(* ===== verification/Root.v ===== *)
(** * The root command: [cmd/root.go], [cmd/buildinfo.go], [main.go]

    A run of the program: what the root does before the command, the command,
    and the single exit point; the two commands of the root itself. *)
From S2P Require Import Prelude GoStrings Json JsonPrint World Errors Exitcode Envelope.
From S2P Require Import Rest Session Commands.

(* ------------------------------------------------------------------ *)
(** ** The identity of the build                                       *)
(* ------------------------------------------------------------------ *)

Record buildIdentity : Type := {
  bi_Version : string;
  bi_SourceRevision : string;
  bi_GatewayContract : string;
  bi_GoVersion : string;
  bi_BuildWorkflow : string;
  bi_SourceDateEpoch : string;
  bi_BuildInfo : string
}.

Definition build_identity_json (b : buildIdentity) : gojson :=
  GObj [("version", GStr (bi_Version b));
        ("sourceRevision", GStr (bi_SourceRevision b));
        ("gatewayContract", GStr (bi_GatewayContract b));
        ("goVersion", GStr (bi_GoVersion b));
        ("buildWorkflow", GStr (bi_BuildWorkflow b));
        ("sourceDateEpoch", GStr (bi_SourceDateEpoch b));
        ("buildInfo", GStr (bi_BuildInfo b))].

(** The variables the linker may set; [ls_Version] is [v0.9.8.6] unless it does.
    The version of Go is read from the running binary. *)
Record linked : Type := {
  ls_Version : string;
  ls_BuildInfo : string;
  ls_SourceRevision : string;
  ls_GatewayContract : string;
  ls_BuildWorkflow : string;
  ls_SourceDateEpoch : string
}.

Definition unstamped : linked :=
  {| ls_Version := "v0.9.8.6"; ls_BuildInfo := ""; ls_SourceRevision := ""; ls_GatewayContract := "";
     ls_BuildWorkflow := ""; ls_SourceDateEpoch := "" |}.

Definition currentBuildIdentity (l : linked) (goVersion : string) : buildIdentity :=
  {| bi_Version := ls_Version l; bi_SourceRevision := ls_SourceRevision l;
     bi_GatewayContract := ls_GatewayContract l; bi_GoVersion := goVersion;
     bi_BuildWorkflow := ls_BuildWorkflow l; bi_SourceDateEpoch := ls_SourceDateEpoch l;
     bi_BuildInfo := ls_BuildInfo l |}.

(** [version]: what the writing of the envelope answers is dropped. *)
Definition version_run (l : linked) (goVersion output : string) : IO outcome :=
  if streq output "json" then
    _ ← Write (with_data (New "version") (build_identity_json (currentBuildIdentity l goVersion)));
    succeed
  else
    _ ← say (sprintf ["Loxicmd version: "; ls_Version l; nl; "Loxicmd build info: "; ls_BuildInfo l; nl]);
    succeed.

(** [completion]: cobra writes the script; cobra has seen to it that there is one
    argument and that it names a shell. *)
Definition completion_run (script : string -> string) (args : list string) : IO outcome :=
  with_arg args 0 (mret Panics) (fun shell =>
    if str_in shell ["bash"; "zsh"; "fish"; "powershell"]
    then _ ← say (script shell); succeed
    else succeed).

(* ------------------------------------------------------------------ *)
(** ** A run                                                           *)
(* ------------------------------------------------------------------ *)

(** How the process ends: by the exit point, or not by it. *)
Inductive ending : Type :=
  | Exits (report : exit_report)
  | Crashes_
  | Hangs.

Definition ended (out : outcome) : ending :=
  match out with
  | Returns err => Exits (exit_point err)
  | Panics => Crashes_
  | NeverReturns => Hangs
  end.

(** [Execute], once cobra has found the command and read the flags; [help] is what
    cobra prints of the command, which goes to the standard error before the line of
    the exit point. *)
Definition report_error (help : string) (e : goerror) : IO ending :=
  let r := exit_point (Some e) in
  _ ← (if er_help r then _ ← write_err help; mret tt else mret tt);
  _ ← write_err (er_line r);
  mret (Exits r).

Definition Execute (help : string) (f : root_flags) (o : RESTOptions) (run : RESTOptions -> IO outcome)
    : IO ending :=
  r ← PersistentPreRunE f o;
  out ← match (r : result goerror RESTOptions) with
        | Err e => mret (Returns (Some e))
        | Ok o' => run o'
        end;
  match (out : outcome) with
  | Returns (Some e) => report_error help e
  | _ => mret (ended out)
  end.
(* ===== verification/CliProps.v ===== *)
(** * The command line and the run of a command

    The tree of commands is one that cobra and pflag accept and in which every
    word finds one command; a command's own questions about flags go to flags it
    has; and a whole run, from the flags of the root to the exit status, does what
    the plan of its command says. *)
From S2P Require Import Prelude GoStrings Json JsonPrint World Errors Exitcode.
From S2P Require Import Files SecretFile Rest Requests Session FeatureGate Commands Plans.
From S2P Require Import NetModel AiModel SetCmds CreateProps SetProps GetCmds AiGets.
From S2P Require Import LoginProps Tables CliTables Root.

(* ------------------------------------------------------------------ *)
(** ** The tree                                                        *)
(* ------------------------------------------------------------------ *)

(** The commands that hide a flag of the commands above them, with the flags. *)
Definition hides (above : list flag) (c : command) : list (string * string) :=
  let own := cm_flags c ++ cm_persistent c in
  map (fun f => (cm_use c, fg_name f)) (List.filter (fun f => flag_named own (fg_name f)) above).

Fixpoint hidden (above : list flag) (c : command) : list (string * string) :=
  hides above c ++ concat (map (hidden (cm_persistent c ++ above)) (cm_commands c)).

(** No command hears two flags of one name or one shorthand, which pflag
    answers with a panic when the command is made or run; the commands below a
    command share no word, so that the command a word finds does not depend on the
    order they were added in; and one command alone hides a flag of the root: [-o]
    of [appliance diagnostics create] is the file it writes. *)
Theorem command_tree_sound :
  everywhere flags_distinct [] rootCmd = true
  /\ everywhere names_distinct [] rootCmd = true
  /\ hidden [] rootCmd = [("create --redact [--output PATH]", "output")].
Proof. vm_compute. auto. Qed.

(** The words that [create] knows and [delete] does not. *)
Definition only_created : list string :=
  List.filter (fun w => negb (existsb (fun c => str_in w (called c)) (cm_commands DeleteCmd_tree)))
    (concat (map called (cm_commands CreateCmd_tree))).

(** What is created under these words is not deleted under them: users, which no
    command deletes; the two commands of the configuration; and other spellings of
    endpoints, sessions and network identities. *)
Lemma only_created_words :
  only_created =
    ["sessions"; "Endpoint"; "netidentities"; "netid"; "user"; "restore"; "persist"].
Proof. vm_compute. reflexivity. Qed.

(* ------------------------------------------------------------------ *)
(** ** Flags that a command asks about                                 *)
(* ------------------------------------------------------------------ *)

(** What [m] does depends on which flags were given only through flags that [c]
    hears: pflag answers for any other that it was not given. *)
Definition consults {A} (c : command) (m : (string -> bool) -> A) : Prop :=
  forall given given',
    (forall name, flag_named (heard rootCmd_persistent c) name = true -> given name = given' name) ->
    m given = m given'.

Ltac only_heard :=
  let given := fresh "given" in let given' := fresh "given" in let H := fresh "Hheard" in
  intros given given' H;
  repeat match goal with |- context [given ?name] => rewrite (H name) by (vm_compute; reflexivity) end;
  reflexivity.

(** Every question a command asks about the flags that were given names a flag
    the command has, or the root: no member of an update is forever left out, and no
    gate forever passed by, because a name in the code is not the name of a flag. *)
Theorem flags_asked_for_exist `{GoLib} `{TableLib} ro :
  (forall o, consults NewSetRateLimitCmd (fun given => set_ratelimit ro given o))
  /\ (forall o args, consults NewSetAPIKeyCmd (fun given => set_apikey ro given o args))
  /\ (forall e d c h, consults NewSetGPUCmd (fun given => set_gpu ro given e d c h))
  /\ (forall o, consults NewSetPIICmd (fun given => set_pii ro given o))
  /\ (forall o, consults NewSetLlamaFirewallCmd (fun given => set_llamafirewall ro given o))
  /\ (forall o, consults NewSetTraceCmd (fun given => set_trace ro given o))
  /\ (forall e d r s, consults NewSetL4TraceCmd (fun given => set_l4trace ro given e d r s))
  /\ (forall hw fl pipe svc ep l, consults NewGetDPUCmd (fun given => get_dpu ro given hw fl pipe svc ep l))
  /\ (forall s e, consults NewGetKvInventoryCmd (fun given => get_kvinventory ro given s e)).
Proof.
  unfold set_ratelimit, rate_limit_request, set_apikey, apiKeyPatch, setAPIKeyFlags, existsb, priority_flags,
    bad_class, set_gpu, set_pii, pii_config, set_llamafirewall, llamafirewall_config, llamafirewall_scanners,
    set_trace, trace_config, set_l4trace, get_dpu, dpu_query, get_kvinventory, if_changed.
  split_and!; intros; only_heard.
Qed.

(* ------------------------------------------------------------------ *)
(** ** A run                                                           *)
(* ------------------------------------------------------------------ *)

Lemma secret_file_quiet what path : ops_satisfy not_http (ReadSecretFile what path).
Proof.
  unfold ReadSecretFile, CheckSecretPath, lstat, read_file.
  repeat first [ops_step | apply ops_perform; exact I].
Qed.

(** What the root does before a command asks the gateway nothing. *)
Lemma pre_run_quiet f o : ops_satisfy not_http (PersistentPreRunE f o).
Proof.
  unfold PersistentPreRunE, set_originator, set_token, cliOriginator, nonempty_secret, lstat, write_err.
  repeat first [apply secret_file_quiet | ops_step | apply ops_perform; exact I].
Qed.

(** The last words of a run: with an error the line of the exit point, behind the
    help where the error asks for it. *)
Definition last_words (help : string) (out : outcome) (t : trace) : Prop :=
  match out with
  | Returns (Some e) =>
      ev_op <$> t = (if er_help (exit_point (Some e)) then [OpStderr help] else [])
                    ++ [OpStderr (er_line (exit_point (Some e)))]
  | _ => t = []
  end.

Lemma last_words_wp help out w h (Q : ending -> trace -> Prop) :
  (forall t, last_words help out t -> Q (ended out) t) ->
  wp (match out with Returns (Some e) => report_error help e | _ => mret (ended out) end) w h Q.
Proof.
  intros HQ. destruct out as [[e|]| |]; try (apply wp_ret, HQ; done).
  unfold last_words in HQ. unfold report_error, write_err. apply wp_bind. destruct (er_help _).
  - wp_op. intros a _. apply wp_ret. wp_op. intros a' _. apply wp_ret, HQ. done.
  - apply wp_ret. wp_op. intros a' _. apply wp_ret, HQ. done.
Qed.

(** C40: a run of a command that keeps to a plan.  When the root refuses, the
    command does nothing, nothing is sent, and the run ends with the refusal.
    Otherwise the command follows its plan with the options that the root resolved,
    and the run ends as the command does: with status 0 exactly when it returns no
    error, otherwise with the code of its error.  The line of an error, behind the
    help for an invocation that was wrong, is the last thing that is written. *)
Theorem run_follows_plan help f o m p w :
  (forall o', refines o' (m o') p) ->
  exists before during after out,
    (Execute help f o m w []).2 = before ++ during ++ after /\ (Execute help f o m w []).1 = ended out
    /\ last_words help out after /\ https before = []
    /\ match (PersistentPreRunE f o w []).1 with
       | Err refusal => out = Returns (Some refusal) /\ during = []
       | Ok o' => follows o' p out during
       end.
Proof.
  intros Hm. change (wp (Execute help f o m) w [] (fun e t => exists before during after out,
    t = before ++ during ++ after /\ e = ended out /\ last_words help out after /\ https before = []
    /\ match (PersistentPreRunE f o w []).1 with
       | Err refusal => out = Returns (Some refusal) /\ during = []
       | Ok o' => follows o' p out during
       end)).
  unfold Execute. apply wp_bind, wp_value. intros r before Hrun.
  pose proof (https_none before) as Hquiet. pose proof (pre_run_quiet f o w []) as Hops.
  rewrite Hrun in Hops |- *. cbn [fst snd] in Hops |- *. specialize (Hquiet Hops).
  apply wp_bind. destruct r as [o'|refusal].
  - eapply wp_mono; [apply Hm|]. intros out during Hf. apply last_words_wp. intros after Ha.
    by exists before, during, after, out.
  - apply wp_ret, (last_words_wp help (Returns (Some refusal))). intros after Ha.
    by exists before, [], after, (Returns (Some refusal)).
Qed.

(** [loxicmd set metrics --enable] without a session, against a gateway that does
    not answer. *)
Lemma run_follows_plan_witness :
  let m := fun ro => set_metrics (H := plain_text) ro true false in
  let r := Execute "" plain_flags local_options m (disk_tells ∅) [] in
  exists before during after out,
    r.2 = before ++ during ++ after /\ r.1 = ended out /\ last_words "" out after /\ https before = []
    /\ match (PersistentPreRunE plain_flags local_options (disk_tells ∅) []).1 with
       | Err refusal => out = Returns (Some refusal) /\ during = []
       | Ok o' => follows o' (metrics_plan true false) out during
       end.
Proof.
  apply (run_follows_plan "" plain_flags local_options (fun ro => set_metrics (H := plain_text) ro true false)).
  intros ro. apply set_metrics_refines.
Defined.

** Work instruction **
Beginning with the first line of the entries, repeat each line exactly until you have reproduced the one containing "GStr (bi_BuildWorkflow b));", and add nothing further.

** Expected answer **
(* ===== verification/Root.v ===== *)
(** * The root command: [cmd/root.go], [cmd/buildinfo.go], [main.go]

    A run of the program: what the root does before the command, the command,
    and the single exit point; the two commands of the root itself. *)
From S2P Require Import Prelude GoStrings Json JsonPrint World Errors Exitcode Envelope.
From S2P Require Import Rest Session Commands.

(* ------------------------------------------------------------------ *)
(** ** The identity of the build                                       *)
(* ------------------------------------------------------------------ *)

Record buildIdentity : Type := {
  bi_Version : string;
  bi_SourceRevision : string;
  bi_GatewayContract : string;
  bi_GoVersion : string;
  bi_BuildWorkflow : string;
  bi_SourceDateEpoch : string;
  bi_BuildInfo : string
}.

Definition build_identity_json (b : buildIdentity) : gojson :=
  GObj [("version", GStr (bi_Version b));
        ("sourceRevision", GStr (bi_SourceRevision b));
        ("gatewayContract", GStr (bi_GatewayContract b));
        ("goVersion", GStr (bi_GoVersion b));
        ("buildWorkflow", GStr (bi_BuildWorkflow b));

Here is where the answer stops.